肥胖在世界范圍內的迅速增長已經成為了健康領域的重大挑戰，近年來，腸道菌群的對于肥胖的影響已成為研究熱點[53-54]。普洱茶、茯磚茶、綠茶、茶多酚和褐茶褐素等多種茶葉及其活性成分，通過調節高脂飲食小鼠腸道菌群的相對豐度，進而影響小鼠機體內的脂質代謝通路達到抑制機體肥胖作用[55-58]。在人類的腸道微生物區系中主要細菌門是擬桿菌門、厚壁菌門、放線菌門和變形菌門，其中最多的是厚壁菌門和擬桿菌門，約占腸道細菌的90%[59]，各菌群之間和菌群與宿主之間在健康宿主的腸道中會形成一個動態的平衡，擬桿菌和厚壁菌這兩種優勢菌因為和肥胖的發展有關被定義為肥胖性腸道微生物[60]。這兩種菌的相對豐度與體質量增加、腸道炎癥和肥胖的發展息息相關，厚壁菌門和擬桿菌門的比值（F/B）可以作為肥胖腸道菌群紊亂的生物標志物[61-63]。F/B 的值在高脂飲食的作用下異常上升，導致宿主能量代謝失衡并引起肥胖代謝綜合征發病率的增加[64]。分析本實驗小鼠腸道菌群的菌群豐度和組成，結果顯示腸道菌群在門水平存在顯著性差異（P<0.05）。高脂飲食導致小鼠腸道中厚壁菌門和擬桿菌門的相對豐度發生了顯著變化，WBT 通過顯著增加厚壁菌門和擬桿菌門的相對豐度，并且降低厚壁菌門和擬桿菌門的比值，表明WBT 可能通過調節小鼠腸道菌群的相對豐度和多樣性，改善了高脂飲食造成的小鼠腸道菌群紊亂，緩解了肥胖癥狀。

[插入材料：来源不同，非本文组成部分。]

(* ===== verification/Artifacts.v ===== *)
(** Artifacts on disk: contents and digests, JSON documents, path resolution, the data root's
    layout ([config/paths.py]), safe stems ([domain/stems.py]) and the processed manifests
    ([io/processed_manifest.py], [v2/storage.py]). *)
From S2P Require Import Prelude Py PyStr PyText Fs.

(** What is taken from the JSON encoder and from [pyarrow]: the text of a value, the value of a
    text, and whether a Parquet file has the sentence schema; the last two may raise. *)
Class FileFormats := {
  json_text : pyval -> list N;
  json_parse : list N -> outcome pyval;
  has_sentence_schema : list N -> outcome bool }.

Section Artifacts.
Context {RT : Runtime} {FF : FileFormats}.

(** * Contents *)

Definition content_bytes (c : content) : list N :=
  match c with CBytes b => b | CJson v => json_text v end.

(** [open(path, "rb").read()]. *)
Definition read_bytes (p : path) (t : gmap path node) : outcome (list N) :=
  match t !! p with
  | Some (File c) => Ok (content_bytes c)
  | Some Dir => Raise os_error
  | None => Raise not_found
  end.

(** [path.stat().st_size] of a file. *)
Definition file_size (p : path) (t : gmap path node) : outcome Z :=
  b ← read_bytes p t; mret (len b).

(** [sha256_file]. *)
Definition sha256_file (p : path) (t : gmap path node) : outcome str :=
  b ← read_bytes p t; mret (sha256_hexdigest b).

(** [json_loads(path.read_text(encoding="utf-8"))]. *)
Definition read_json (p : path) (t : gmap path node) : outcome pyval :=
  match t !! p with
  | Some (File (CJson v)) => Ok v
  | Some (File (CBytes b)) => json_parse b
  | Some Dir => Raise os_error
  | None => Raise not_found
  end.

(** [json.JSONDecodeError]. *)
Definition JSONDecodeError : exn_class := CUser (u "JSONDecodeError") CValueError.

(** [read_json(path, on_malformed=...)]: only text that is no JSON document is translated. *)
Definition read_json_strict (on_malformed : exn -> exn) (p : path) (t : gmap path node) : outcome pyval :=
  match read_json p t with
  | Raise e => if isinstance e JSONDecodeError then Raise (on_malformed e) else Raise e
  | r => r
  end.

(** [path.stem]: the name without its last suffix. *)
Definition stem_of_name (name : str) : str :=
  match partition_on 46 (reverse name) with
  | Some (suffix, base) =>
      if bool_decide (suffix = [] \/ base = []) then name else reverse base
  | None => name
  end.

(** A value that is used through its method [get]. *)
Definition AttributeError : exn_class := CUser (u "AttributeError") CException.
Definition as_entry (v : pyval) : outcome pydict :=
  match v with
  | VDict d => mret d
  | _ => Raise (exc AttributeError (msg "object has no attribute 'get'"))
  end.

(** * Paths *)

(** [Path(text)]: empty and [.] components disappear, [..] stays. *)
Definition path_components (s : str) : path :=
  filter (fun c => c ≠ [] /\ c ≠ u ".") (split_on 47 s).

(** [root / text]. *)
Definition path_join (root : path) (s : str) : path :=
  match s with
  | 47%N :: _ => path_components s
  | _ => root ++ path_components s
  end.

(** [path.resolve()] on a file system without symbolic links. *)
Definition resolve (p : path) : path :=
  foldl (fun acc c => if str_eqb c (u "..") then removelast acc else acc ++ [c]) [] p.

(** [root / "a/b"] for a relative path of the source. *)
Definition sub (p : path) (rel : string) : path := p ++ path_components (u rel).

(** [DataRoot]. *)
Definition processed (data_root : path) : path := sub data_root "processed".
Definition processed_polygons (data_root : path) : path := sub (processed data_root) "polygons".
Definition processed_articles (data_root : path) : path := sub (processed data_root) "articles".
Definition processed_links (data_root : path) : path := sub (processed data_root) "polygon_articles".
Definition processed_manifests (data_root : path) : path := sub (processed data_root) "manifests".
Definition processed_v2 (data_root : path) : path := sub data_root "processed_v2".
Definition cache (data_root : path) : path := sub data_root "cache".
Definition v2_cache (data_root : path) : path := sub (cache data_root) "v2".

(** [root.iterdir()], sorted. *)
Definition iterdir (p : path) (t : gmap path node) : list path :=
  child p <$> sorted_strs (omap (fun kv =>
    match relative_to kv.1 p with Some [name] => Some name | _ => None end) (map_to_list t)).

(** * Safe stems *)

Definition is_safe_stem (stem : pyval) : bool :=
  match stem with
  | VStr s => negb (bool_decide (s = [])) && negb (bool_decide (s = u "." \/ s = u "..")) &&
              negb (existsb (N.eqb 47) s) && negb (existsb (N.eqb 92) s)
  | _ => false
  end.

Definition require_safe_stem (stem : str) (label : str) (error : exn_class) : outcome str :=
  if is_safe_stem (VStr stem) then mret stem
  else Raise (exc error [FStr (u "Invalid " ++ label ++ u ": "); FRepr (VStr stem)]).

(** * Processed manifests *)

Definition regions_of (document : pydict) (regions_required : bool) : pyval :=
  if regions_required then dget_none (u "regions") document
  else default (VDict document) (dget (u "regions") document).

Definition regions_refused (entries : pyval) (allow_empty : bool) : bool :=
  match entries with
  | VDict d => negb allow_empty && bool_decide (length d = 0%nat)
  | _ => true
  end.

Definition processed_manifest_entries (raw : pyval) (on_not_object on_regions_invalid : exn)
    (regions_required allow_empty : bool) : outcome pydict :=
  match raw with
  | VDict document =>
      let entries := regions_of document regions_required in
      _ ← raise_if (regions_refused entries allow_empty) on_regions_invalid;
      match entries with VDict d => mret d | _ => Raise on_regions_invalid end
  | _ => Raise on_not_object
  end.

(** [_read_manifest]: an [OSError] passes through. *)
Definition read_manifest (p : path) (t : gmap path node) : outcome pyval :=
  match read_json p t with
  | Raise e => if isinstance e CUnicodeError || isinstance e CValueError
               then Raise (exc_from CValueError (msg "Malformed V2 manifest") e) else Raise e
  | r => r
  end.

(** [_coerce_manifest_entries]: the keys of a JSON object are strings. *)
Definition coerce_manifest_entries (entries : pydict) : list (str * pydict) :=
  omap (fun kv => match kv.2 with VDict d => Some (kv.1, d) | _ => None end) entries.

Definition load_v2_manifest (processed_v2 : path) (t : gmap path node)
    : outcome (list (str * pydict)) :=
  let p := sub processed_v2 "manifests/processed_pbfs.json" in
  if negb (path_exists p t) then mret []
  else
    raw ← read_manifest p t;
    entries ← processed_manifest_entries raw
      (exc CValueError (msg "V2 manifest is not an object"))
      (exc CValueError (msg "V2 manifest regions is not an object")) false true;
    mret (coerce_manifest_entries entries).

(** * The V1 manifest *)

(** [load_manifest] ([io/manifest.py]): an empty file is an empty manifest. *)
Definition malformed_manifest (e : exn) : exn :=
  exc_from CValueError (FStr (u "Malformed processed manifest: ") :: exn_msg e) e.
Definition load_manifest (p : path) (t : gmap path node) : outcome pydict :=
  if negb (path_exists p t) then mret []
  else if match t !! p with
          | Some (File (CBytes b)) =>
              match utf8_decode b with Some text => bool_decide (strip text = []) | None => false end
          | _ => false
          end
  then mret []
  else
    match read_json p t with
    | Ok (VDict entries) => mret entries
    | Ok _ => mret []
    | Raise e =>
        if isinstance e CUnicodeError || isinstance e CValueError
        then Raise (malformed_manifest e) else Raise e
    end.

(** * Lemmas *)

Lemma resolve_no_dotdot p : u ".." ∉ resolve p.
Proof.
  unfold resolve. induction p as [|c p IH] using rev_ind; simpl; [apply not_elem_of_nil|].
  rewrite foldl_app. simpl. destruct (str_eqb_spec c (u "..")) as [->|Hne].
  - destruct (foldl _ _ _) as [|x l _] using rev_ind; [done|]. rewrite removelast_last.
    intros H. apply IH, elem_of_app. by left.
  - rewrite elem_of_app, list_elem_of_singleton. naive_solver.
Qed.

Lemma resolve_id p : u ".." ∉ p -> resolve p = p.
Proof.
  unfold resolve. induction p as [|c p IH] using rev_ind; intros H; [done|].
  rewrite not_elem_of_app, list_elem_of_singleton in H. rewrite foldl_app. simpl.
  rewrite IH by tauto. rewrite str_eqb_neq; [done|]. intros ->. tauto.
Qed.

End Artifacts.

(** Fixed parameters, for examples: every value prints as [value], every digest is the reversed
    text, a JSON text is empty and every Parquet file has the sentence schema. *)
Definition example_runtime : Runtime := {|
  str_of_nonstr _ := u "value"; sha256_hexdigest b := reverse b |}.
Definition example_formats : FileFormats := {|
  json_text _ := []; json_parse _ := Raise (exc CValueError []); has_sentence_schema _ := Ok true |}.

為了探究不同組小鼠腸道菌群的功能基因在代謝途徑上的差異和變化，將高通量測序所得的OTUs 經過分類學注釋后所獲得的物種組成與KEGG PATHWAY 數據庫進行比對，并在其綱水平進行功能注釋。將NC 組與MC 組進行STAMP差異性分析[65]，使用Welch's-t-test 檢驗發現，高脂飲食改變了小鼠腸道菌群的部分功能豐度，共有28 個功能豐度發生了顯著變化，分別體現為18 個功能豐度顯著增加，10 個功能豐度顯著下降。這些變化主要涉及脂質代謝、核苷酸代謝、氨基酸代謝等代謝通路以及心血管疾病、免疫疾病和內分泌和代謝疾病等復雜疾病，此外機體的一些運輸、膜轉運功能也發生了變化。由此可見，高脂飲食改變了小鼠腸道菌群的代謝功能。WBT 的干預結果表明WBT 顯著影響了高脂飲食小鼠17個腸道菌群的功能豐度，其中13 個功能豐度增加，4 個功能豐度下降，功能豐度的變化也主要涉及了脂質、核苷酸、氨基酸等代謝通路，這與周方等[66]的研究結果相一致。本研究結果表明WBT 的功能成分經過腸道菌群的代謝之后，改變了腸道菌群的相對豐度，可能通過這種干預來改變腸道菌群的生物代謝功能，進而調控小鼠的脂質代謝通路，從而達到緩解肥胖的作用。

4 結論

烏牛早紅茶作為一種天然植物膳食，具有降脂減肥的巨大潛力，它可以抑制高脂飲食小鼠體質量的增加和脂質的累積，改善肝臟脂肪變性和糖耐受受損，并通過調控脂質代謝來減少脂肪酸的合成。此外WBT 的干預還可以通過改善腸道菌群的多樣性和豐度來調節高脂飲食小鼠腸道菌群的紊亂，特別是對于厚壁菌門和擬桿菌門相對豐度的調節，進而干預小鼠肥胖及其相關代謝。